The ‘Golden Rule‘ has been adhered to for thousands of years, and has been adopted by many religions and philosophies, and became widespread amongst philosophers of archaic Greece, but like most ideologies, it’s been hijacked by Abrahamic faiths, and they believe they have the monopoly on ethics and morality. It’s origin is said to go as far back as Middle Kingdom Egyptian scholars; some 2000 years BCE. The most common version known to modern society is ‘Do unto others as you would have them do unto you.’, and is promoted by modern Christianity as words of Jesus, but it was used in the Far East hundreds of years prior by Buddha and Confucius. The Golden rule is all about the use of empathy, and knowing how you’d feel if someone wronged you, and if you wish to be treated with respect, then the respect should be reciprocated, and if you wish ill on others, then be prepared to have ill wished upon you.
People of Abrahamic faiths constantly criticise pagan, or non–believers by claiming that without a god, they have no moral guidelines, and everything is unaccountable, as we have no higher authority, and because of this misconception, they are morally bankrupt. But if a theist, and an atheist, both adopt the golden rule, and treat others with dignity and respect, then how are their moral codes any different? Just because someone worships a god means they are going to be the Good Samaritan, and just because someone doesn’t worship a god doesn’t mean they’re incapable of being the Good Samaritan.
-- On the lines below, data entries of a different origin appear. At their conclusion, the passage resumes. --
(** The text of [,.2f] holds no underscore. *)
Lemma format_comma_2f_sem_sublinhado x :
  todos (fun c => negb (Ascii.eqb c "_")) (Py.format_comma_2f x) = true.
Proof.
  assert (H2 : forall neg c,
             todos (fun c => negb (Ascii.eqb c "_")) (Py.fixed2 "," "." neg c)
             = true).
  { intros neg c. unfold Py.fixed2, Py.group3, Py.two_digits.
    assert (Hd : (0 <= c mod 100 < 100)%Z) by (apply Z.mod_pos_bound; lia).
    rewrite !todos_app. simpl.
    rewrite todos_rev. simpl.
    rewrite todos_insert_sep; [| reflexivity |].
    2:{ rewrite todos_rev. simpl.
        apply todos_impl with (P := Py.is_digit);
          [apply digito_sem_sublinhado | apply digitos_de_Z]. }
    rewrite !digito_sem_sublinhado.
    - destruct neg; reflexivity.
    - apply digit_char_digito. apply Z.mod_pos_bound. lia.
    - apply digit_char_digito. split.
      + apply Z.div_pos; lia.
      + apply Z.div_lt_upper_bound; lia. }
  unfold Py.format_comma_2f.
  destruct x as [neg | neg | | neg m e]; simpl; try apply H2;
    try destruct neg; reflexivity.
Qed.

(** X9.  The text of [,.2f] holds no underscore, so the three [replace]
    calls of line 249 lose nothing: applied twice, they give back the text
    of [,.2f], whatever the number. *)
Theorem separadores_duas_vezes (x : F64.float) :
  inverter_separadores (inverter_separadores (Py.format_comma_2f x))
  = Py.format_comma_2f x.
Proof.
  rewrite !inverter_separadores_map.
  apply map_troca_troca. apply format_comma_2f_sem_sublinhado.
Qed.

(* ================================================================= *)
(** ** Amounts with separators, and the result typed back *)

Lemma replace_app a b x y :
  Py.replace a b (x ++ y) = Py.replace a b x ++ Py.replace a b y.
Proof.
  induction x as [| c r IH]; simpl; [reflexivity |]. rewrite IH. reflexivity.
Qed.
“In happiness and suffering, in joy and grief, we should regard all creatures as we regard our own self.” – Mahavira
However, there is a flaw by adopting the golden rule, and it’s the assumption that another person wishes to be treated as you do, or someone treats you in a way they think is acceptable but you don’t. Do you feel obliged to ask every person that you encounter what their preferences are in relation to how they wish to be treated? Be it only a slight flaw, it’s a flaw nevertheless, but as long as you adopt the foundations of morality, which is empathy, and compassion, humility, understanding and respect become second nature. The golden rule has come under criticism as it doesn’t outline a code of conduct, but do we really need to have a list of requirements on how to behave ethically?